* **Task brief**: Return the lines from the start of the data through the line with "From Stdlib Require Import ZArith Lia.". Include both of those lines and no others.

═════ Data for this task ═════

(* ===== verification/RgswKeyGen.v ===== *)
(** * Generation of the accumulator keys and of the tables

    [KeyGenAcc] of both accumulators returns the keys the blind rotation needs, and
    [PreCompute] the gadget and the monomials. *)
From stdpp Require Import base numbers list gmap.
From Stdlib Require Import ZArith Lia.
From S2P Require Import Prelude Bits NativeInt NativeIntProps NativeVector Ntt NttProps FttProps NbTheory AutoProps Poly PolyProps PolyAutoProps PolyDigitProps PolyAlg Rgsw RgswDigits RgswRing RgswKeys RgswAcc RgswEval.
Open Scope Z_scope.

(** A loop that stops without a state at turn [i]. *)
Lemma for_range_stop {S} (r : outcome S) (I : nat -> S -> Prop) lo i hi body (s : S) :
  (forall f : S -> outcome S, r ≫= f = r) -> (lo <= i < hi)%nat -> I lo s ->
  (forall j s, (lo <= j < i)%nat -> I j s -> returns (body j s) (I (Datatypes.S j))) ->
  (forall s, I i s -> body i s = r) -> for_range lo hi body s = r.
Proof.
  intros Hr Hi H0 Hstep Ht. unfold for_range. remember (i - lo)%nat as d eqn:Ed.
  revert lo s Hi H0 Hstep Ed. induction d as [|d IH]; intros lo s Hi H0 Hstep Ed.
  - replace i with lo in * by lia. destruct (hi - lo)%nat eqn:E; [lia|]. cbn [for_n]. by rewrite Ht.
  - destruct (hi - lo)%nat as [|m] eqn:E; [lia|]. cbn [for_n].
    pose proof (Hstep lo s ltac:(lia) H0) as (s' & -> & Hs')%returns_Ok. rewrite bind_Ok.
    replace m with (hi - Datatypes.S lo)%nat by lia. apply IH; [lia | done | | lia].
    intros j s2 Hj. apply Hstep. lia.
Qed.

(** The first index without a decidable property. *)
Lemma first_not (P : nat -> Prop) `{!forall i, Decision (P i)} m :
  ~ Forall P (seq 0 m) -> exists i, (i < m)%nat /\ ~ P i /\ forall j, (j < i)%nat -> P j.
Proof.
  induction m as [|m IH]; intros Hnot; [by destruct Hnot|].
  destruct (decide (Forall P (seq 0 m))) as [Ha|Hn].
  - exists m. rewrite Forall_forall in Ha. split_and!; [lia | | intros j Hj; apply Ha, elem_of_seq; lia].
    intros HP. apply Hnot. rewrite seq_S. apply Forall_app_2; [by apply Forall_forall | by constructor].
  - destruct (IH Hn) as (i & Hi & H1 & H2). exists i. split_and!; [lia | done | done].
Qed.

Section KeyGen.
Context `{W : NativeWidth}.
Context (q psi : Z) (k : nat) (Hr : root_ok q psi k).
Context (af ai : NativeVectorT -> ILParams -> outcome NativeVectorT).
Context (g : Z) (dg : nat) (params : RingGSWCryptoParams) (Hp : gsw_params q psi k g dg params).
Abbreviation pr := (GetPolyParams params).
Abbreviation elem := (ring_elem q k).
Context (s : list Z) (Hs : elem s) (eps : Z).
Abbreviation skNTT := (repr q psi k pr EVALUATION s).
Abbreviation rgsw := (rgsw q psi k g dg params).

(** The LWE secret, modulo [qs]. *)
Context (sv : NativeVectorT) (qs : Z) (Hqs : 3 <= qs < 2 ^ 31).
Context (Hmod : m_modulus sv = qs) (Hsv : reduced qs (m_data sv)).
Definition secret (i : nat) : Z := let x := m_data sv !!! i in if x >? qs / 2 then x - qs else x.

Lemma secret_code i : (i < GetLength sv)%nat ->
  vget (m_data sv) i = Ok (m_data sv !!! i) /\
  (let x := i32 (m_data sv !!! i) in if x >? Z.shiftr (i32 qs) 1 then scheck32 (x - i32 qs) else Ok x) = Ok (secret i).
Proof.
  intros Hi. unfold GetLength in Hi. pose proof (reduced_at qs _ i Hsv Hi) as Hx.
  split; [by apply vget_Some, list_lookup_lookup_total_lt|]. cbv zeta. rewrite !i32_small by lia.
  unfold secret. rewrite Z.shiftr_div_pow2 by lia. change (2 ^ 1) with 2. destruct (_ >? _); [|done].
  unfold scheck32. by rewrite (proj2 (Z.leb_le _ _)), (proj2 (Z.ltb_lt _ _)) by lia.
Qed.

(** ** CGGI *)

Lemma ternary_messages_ok i : (i < GetLength sv)%nat ->
  ternary_messages (i32 qs) (Z.shiftr (i32 qs) 1) (m_data sv !!! i)
  = if bool_decide (-1 <= secret i <= 1)
    then Ok (if secret i =? 1 then 1 else 0, if secret i =? -1 then 1 else 0) else Throw not_implemented_error.
Proof.
  intros Hi. destruct (secret_code i Hi) as [_ E]. unfold ternary_messages. cbv zeta in E. rewrite E, bind_Ok.
  case_bool_decide as H.
  - assert (secret i = 0 \/ secret i = 1 \/ secret i = -1) as [-> | [-> | ->]] by lia; done.
  - rewrite !(proj2 (Z.eqb_neq _ _)) by lia. done.
Qed.

Lemma KeyGenCGGI_message (b : bool) U E c :
  uniform q k U -> errors q k eps E -> cache_for q psi k c ->
  returns (KeyGenCGGI af ai params skNTT (if b then 1 else 0) U E c)
    (fun '(ek, c') => rgsw s (if b then pmono q k 0 else pzero k) eps ek /\ cache_for q psi k c').
Proof.
  intros HU HE Hc. eapply returns_mono; [by apply (KeyGenCGGI_rgsw q psi k Hr af ai g dg params Hp s Hs eps)|].
  intros [ek c'] [H1 H2]. split; [|done]. by destruct b.
Qed.

Definition cggi_turn (U E : nat -> nat -> nat -> NativeVectorT) (i : nat) (st : RingGSWACCKeyImpl * FTTCache)
    : outcome (RingGSWACCKeyImpl * FTTCache) :=
  let '(ek, c) := st in
  svi ← vget (m_data sv) i;
  '(m0, m1) ← ternary_messages (i32 qs) (Z.shiftr (i32 qs) 1) svi;
  row ← vget ek 0;
  '(k0, c) ← KeyGenCGGI af ai params skNTT m0 (U i 0%nat) (E i 0%nat) c;
  row ← vset2 row 0 i (Some k0);
  '(k1, c) ← KeyGenCGGI af ai params skNTT m1 (U i 1%nat) (E i 1%nat) c;
  row ← vset2 row 1 i (Some k1);
  ek ← vset ek 0 row;
  Ok (ek, c).

(** The two rows of keys, complete up to [i]. *)
Definition cggi_upto (m i : nat) (st : RingGSWACCKeyImpl * FTTCache) : Prop :=
  exists K1 K2 : nat -> RingGSWEvalKey,
    fst st = [[map K1 (seq 0 m); map K2 (seq 0 m)]] /\ cache_for q psi k (snd st) /\
    forall j, (j < i)%nat -> exists k1 k2, K1 j = Some k1 /\ K2 j = Some k2 /\
      rgsw s (message q k 1 (secret j)) eps k1 /\ rgsw s (message q k (-1) (secret j)) eps k2.

Lemma cggi_turn_ok U E i st : (forall j b, uniform q k (U j b)) -> (forall j b, errors q k eps (E j b)) ->
  (i < GetLength sv)%nat -> -1 <= secret i <= 1 -> cggi_upto (GetLength sv) i st ->
  returns (cggi_turn U E i st) (cggi_upto (GetLength sv) (S i)).
Proof.
  intros HU HE Hi Ht (K1 & K2 & Eek & Hc & HK). destruct st as [ek c]. cbn [fst snd] in *. subst ek. unfold cggi_turn.
  rewrite (proj1 (secret_code i Hi)), bind_Ok, ternary_messages_ok, bool_decide_eq_true_2, bind_Ok by done.
  cbn [vget lookup list_lookup]. rewrite bind_Ok.
  eapply returns_bind; [by apply (KeyGenCGGI_message (secret i =? 1))|]. intros [k0 c1] [Hk0 Hc1].
  erewrite vset2_at, bind_Ok; [|done | by rewrite length_map, length_seq].
  eapply returns_bind; [by apply (KeyGenCGGI_message (secret i =? -1))|]. intros [k1 c2] [Hk1 Hc2].
  cbn [insert list_insert]. erewrite vset2_at, bind_Ok; [|done | by rewrite length_map, length_seq].
  cbn [vset length Nat.ltb Nat.leb insert list_insert]. rewrite bind_Ok, !map_seq_insert by done.
  eexists _, _. split_and!; [done | done |]. intros j Hj. cbv beta. destruct (Nat.eqb_spec j i) as [->|].
  - eexists _, _. split_and!; [done | done | exact Hk0 | exact Hk1].
  - apply HK. lia.
Qed.

(** The keys of a ternary secret; any other secret throws. *)
Lemma KeyGenAccCGGI_ok U E c :
  (forall j b, uniform q k (U j b)) -> (forall j b, errors q k eps (E j b)) -> cache_for q psi k c ->
  if bool_decide (Forall (fun i => -1 <= secret i <= 1) (seq 0 (GetLength sv)))
  then returns (KeyGenAccCGGI af ai params skNTT sv U E c)
         (fun '(ek, c') => cggi_keys q psi k g dg params s eps secret (GetLength sv) ek /\ cache_for q psi k c')
  else KeyGenAccCGGI af ai params skNTT sv U E c = Throw not_implemented_error.
Proof.
  intros HU HE Hc. unfold KeyGenAccCGGI. rewrite Hmod.
  assert (cggi_upto (GetLength sv) 0 (repeat (repeat (repeat None (GetLength sv)) 2) 1, c)) as Hinit.
  { exists (fun _ => None), (fun _ => None). cbn [fst snd repeat]. split_and!; [| done | intros; lia].
    assert (map (fun _ => None) (seq 0 (GetLength sv)) = repeat (None : RingGSWEvalKey) (GetLength sv)) as ->; [|done].
    generalize 0%nat. induction (GetLength sv) as [|m IH]; intros o; [done|]. cbn [seq map repeat]. by rewrite IH. }
  case_bool_decide as Ht.
  - rewrite Forall_forall in Ht. eapply returns_mono; [apply (for_range_inv (cggi_upto (GetLength sv)) 0 (GetLength sv) (cggi_turn U E))|].
    + lia.
    + done.
    + intros i st Hi Hst. apply cggi_turn_ok; try done; [lia|]. apply Ht. apply elem_of_seq. lia.
    + intros [ek c'] (K1 & K2 & Eek & Hc' & HK). cbn [fst snd] in *. subst ek. split; [|done].
      exists (fun i => default [] (K1 i)), (fun i => default [] (K2 i)). split.
      * assert (map K1 (seq 0 (GetLength sv)) = map (fun i => Some (default [] (K1 i))) (seq 0 (GetLength sv)) /\
                map K2 (seq 0 (GetLength sv)) = map (fun i => Some (default [] (K2 i))) (seq 0 (GetLength sv))) as [<- <-]; [|done].
        split; apply map_ext_in; intros j Hj%in_seq; destruct (HK j ltac:(lia)) as (k1 & k2 & E1 & E2 & _); by rewrite ?E1, ?E2.
      * intros i Hi. destruct (HK i Hi) as (k1 & k2 & -> & -> & H1 & H2). done.
  - (* the first coefficient that is not ternary *)
    destruct (first_not (fun i => -1 <= secret i <= 1) _ Ht) as (i & Hi & Hn & Hmin).
    apply (for_range_stop _ (cggi_upto (GetLength sv)) 0 i _ (cggi_turn U E)); [done | lia | done | |].
    + intros j st Hj Hst. apply cggi_turn_ok; try done; [lia|]. apply Hmin. lia.
    + intros [ek c'] _. unfold cggi_turn. rewrite (proj1 (secret_code i Hi)), bind_Ok, ternary_messages_ok, bool_decide_eq_false_2 by done.
      done.
Qed.

(** ** Ducas-Micciancio *)

Context (e : Z) (He : 0 <= e <= Z.of_nat k + 1) (Hq : Getq params = 2 ^ e).
Context (R : Z) (nd : nat) (HR : 2 <= R < 2 ^ 31) (Hdig : forall l, (l < nd)%nat -> R ^ Z.of_nat l < 2 ^ 31).
Context (HbR : GetBaseR params = R) (HdR : GetDigitsR params = map (fun i => R ^ Z.of_nat i) (seq 0 nd)).
Abbreviation factor := (factor k e).

Lemma i64_eqmod x : i64 x ==[2 ^ 64] x.
Proof.
  unfold i64. destruct (_ <? _); [apply u64_eqmod|]. transitivity (u64 x); [|apply u64_eqmod].
  rewrite <- (eqmod_multiple _ (u64 x - 2 ^ 64) 1). apply eqmod_eq. ring.
Qed.

(** The message of the code and the exact product have the same monomial. *)
Lemma pmono_u64 m m' : m ==[2 ^ 64] m' -> pmono q k (m * factor) = pmono q k (m' * factor).
Proof.
  intros E. apply pmono_period. pose proof (pow2_pos e ltac:(lia)). pose proof (size_k q psi k Hr).
  assert (0 < factor) by (apply pow2_pos; lia). rewrite (order_factor k e He), !Z.mul_mod_distr_r by lia. f_equal.
  assert (2 ^ e | 2 ^ 64) as Hd by (exists (2 ^ (64 - e)); rewrite <- Z.pow_add_r by lia; f_equal; lia).
  rewrite <- (Z.mod_mod_divide m (2 ^ 64)), <- (Z.mod_mod_divide m' (2 ^ 64)) by done. f_equal. apply E.
Qed.

Lemma dm_message_ok i j l : (i < GetLength sv)%nat -> (l < nd)%nat ->
  returns (dm_message (i32 qs) (Z.shiftr (i32 qs) 1) (m_data sv !!! i) j (R ^ Z.of_nat l))
    (fun m => m ==[2 ^ 64] secret i * Z.of_nat j * R ^ Z.of_nat l).
Proof.
  intros Hi Hl. destruct (secret_code i Hi) as [_ E]. unfold dm_message. cbv zeta in E. rewrite E, bind_Ok. cbn [returns].
  pose proof (Z.pow_pos_nonneg R (Z.of_nat l) ltac:(lia) ltac:(lia)).
  rewrite (i32_small (R ^ _)) by (split; [lia | by apply Hdig]). by rewrite i64_eqmod, !u64_eqmod.
Qed.

Definition dm_good (T : nat -> nat -> nat -> RingGSWEvalKey) (i j l : nat) : Prop :=
  exists K, T i j l = Some K /\ rgsw s (pmono q k (secret i * Z.of_nat j * R ^ Z.of_nat l * factor)) eps K.

(** The keys made when the loops are at [(i, j, l)]. *)
Definition dm_upto (i j l : nat) (st : RingGSWACCKeyImpl * FTTCache) : Prop :=
  exists T, fst st = table3 (GetLength sv) (Z.to_nat R) nd T /\ cache_for q psi k (snd st) /\
    forall i' j' l', (1 <= j' < Z.to_nat R)%nat -> (l' < nd)%nat ->
      (i' < i \/ i' = i /\ (j' < j \/ j' = j /\ l' < l))%nat -> dm_good T i' j' l'.

Definition dm_step (U E : nat -> nat -> nat -> nat -> NativeVectorT) (i j l : nat) (st : RingGSWACCKeyImpl * FTTCache)
    : outcome (RingGSWACCKeyImpl * FTTCache) :=
  let '(ek, c) := st in
  svi ← vget (m_data sv) i;
  digit ← vget (GetDigitsR params) l;
  m ← dm_message (i32 qs) (Z.shiftr (i32 qs) 1) svi j digit;
  '(key, c) ← KeyGenDM af ai params skNTT m (U i j l) (E i j l) c;
  row ← vget ek i;
  row ← vset2 row j l (Some key);
  ek ← vset ek i row;
  Ok (ek, c).

Lemma dm_step_ok U E i j l st :
  (forall i j l, uniform q k (U i j l)) -> (forall i j l, errors q k eps (E i j l)) ->
  (i < GetLength sv)%nat -> (1 <= j < Z.to_nat R)%nat -> (l < nd)%nat -> dm_upto i j l st ->
  returns (dm_step U E i j l st) (dm_upto i j (S l)).
Proof.
  intros HU HE Hi Hj Hl (T & Eek & Hc & HT). destruct st as [ek c]. cbn [fst snd] in *. subst ek. unfold dm_step.
  rewrite (proj1 (secret_code i Hi)), bind_Ok, HdR.
  rewrite (vget_Some _ _ _ (map_seq_lookup (fun i => R ^ Z.of_nat i) _ _ Hl)), bind_Ok.
  eapply returns_bind; [by apply dm_message_ok|]. intros m Em.
  eapply returns_bind; [by apply (KeyGenDM_rgsw q psi k Hr af ai g dg params Hp s Hs eps e He Hq m)|].
  intros [key c1] [Hkey Hc1]. rewrite (pmono_u64 _ _ Em) in Hkey.
  pose proof (table3_set (GetLength sv) (Z.to_nat R) nd T i j l (Some key) Hi ltac:(lia) Hl) as Es.
  destruct (vget (table3 _ _ _ T) i) as [row| | |]; try done. rewrite bind_Ok in Es. rewrite bind_Ok.
  destruct (vset2 row j l (Some key)) as [row'| | |]; try done. rewrite bind_Ok in Es. rewrite bind_Ok, Es, bind_Ok.
  eexists. split_and!; [done | done |]. intros i' j' l' Hj' Hl' Hpos. unfold dm_good.
  destruct (Nat.eqb_spec i' i) as [->|], (Nat.eqb_spec j' j) as [->|], (Nat.eqb_spec l' l) as [->|]; cbn [andb];
    try (apply HT; [done | done | lia]). by exists key.
Qed.

Lemma repeat_table m r d : repeat (repeat (repeat None d) r) m = table3 m r d (fun _ _ _ => None : RingGSWEvalKey).
Proof.
  assert (forall A (x : A) n o, map (fun _ => x) (seq o n) = repeat x n) as E.
  { intros A x n. induction n as [|n IH]; intros o; [done|]. cbn [seq map repeat]. by rewrite IH. }
  unfold table3. by rewrite !E.
Qed.

Lemma dm_upto_weaken i j l i' j' l' st :
  (forall a b c, (1 <= b < Z.to_nat R)%nat -> (c < nd)%nat ->
     (a < i' \/ a = i' /\ (b < j' \/ b = j' /\ c < l'))%nat -> (a < i \/ a = i /\ (b < j \/ b = j /\ c < l))%nat) ->
  dm_upto i j l st -> dm_upto i' j' l' st.
Proof. intros H (T & H1 & H2 & H3). exists T. split_and!; [done | done |]. intros. apply H3; auto. Qed.

Lemma KeyGenAccDM_ok U E c :
  (forall i j l, uniform q k (U i j l)) -> (forall i j l, errors q k eps (E i j l)) -> cache_for q psi k c ->
  returns (KeyGenAccDM af ai params skNTT sv U E c)
    (fun '(ek, c') => dm_keys q psi k g dg params s eps e secret R nd (GetLength sv) ek /\ cache_for q psi k c').
Proof.
  intros HU HE Hc. unfold KeyGenAccDM. rewrite Hmod, HbR, HdR, length_map, length_seq, repeat_table, <- HdR.
  eapply returns_mono; [apply (for_range_inv (fun i => dm_upto i 1 0))|].
  - lia.
  - eexists. split_and!; [done | done |]. intros; lia.
  - intros i st Hi Hst. eapply returns_mono; [apply (for_range_inv (fun j => dm_upto i j 0)); [lia | done |]|].
    + intros j st1 Hj Hst1. eapply returns_mono; [apply (for_range_inv (dm_upto i j)); [lia | done |]|].
      * intros l st2 Hl Hst2. change (returns (dm_step U E i j l st2) (dm_upto i j (S l))). apply dm_step_ok; done || lia.
      * intros st2. apply dm_upto_weaken. lia.
    + intros st1. apply dm_upto_weaken. lia.
  - intros [ek c'] (T & E1 & E2 & HT). cbn [fst snd] in *. split; [|done]. exists T. split; [done|].
    intros i j l Hi Hj Hl. apply HT; lia.
Qed.
End KeyGen.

═════

* **Solution below**:
(* ===== verification/RgswKeyGen.v ===== *)
(** * Generation of the accumulator keys and of the tables

    [KeyGenAcc] of both accumulators returns the keys the blind rotation needs, and
    [PreCompute] the gadget and the monomials. *)
From stdpp Require Import base numbers list gmap.
From Stdlib Require Import ZArith Lia.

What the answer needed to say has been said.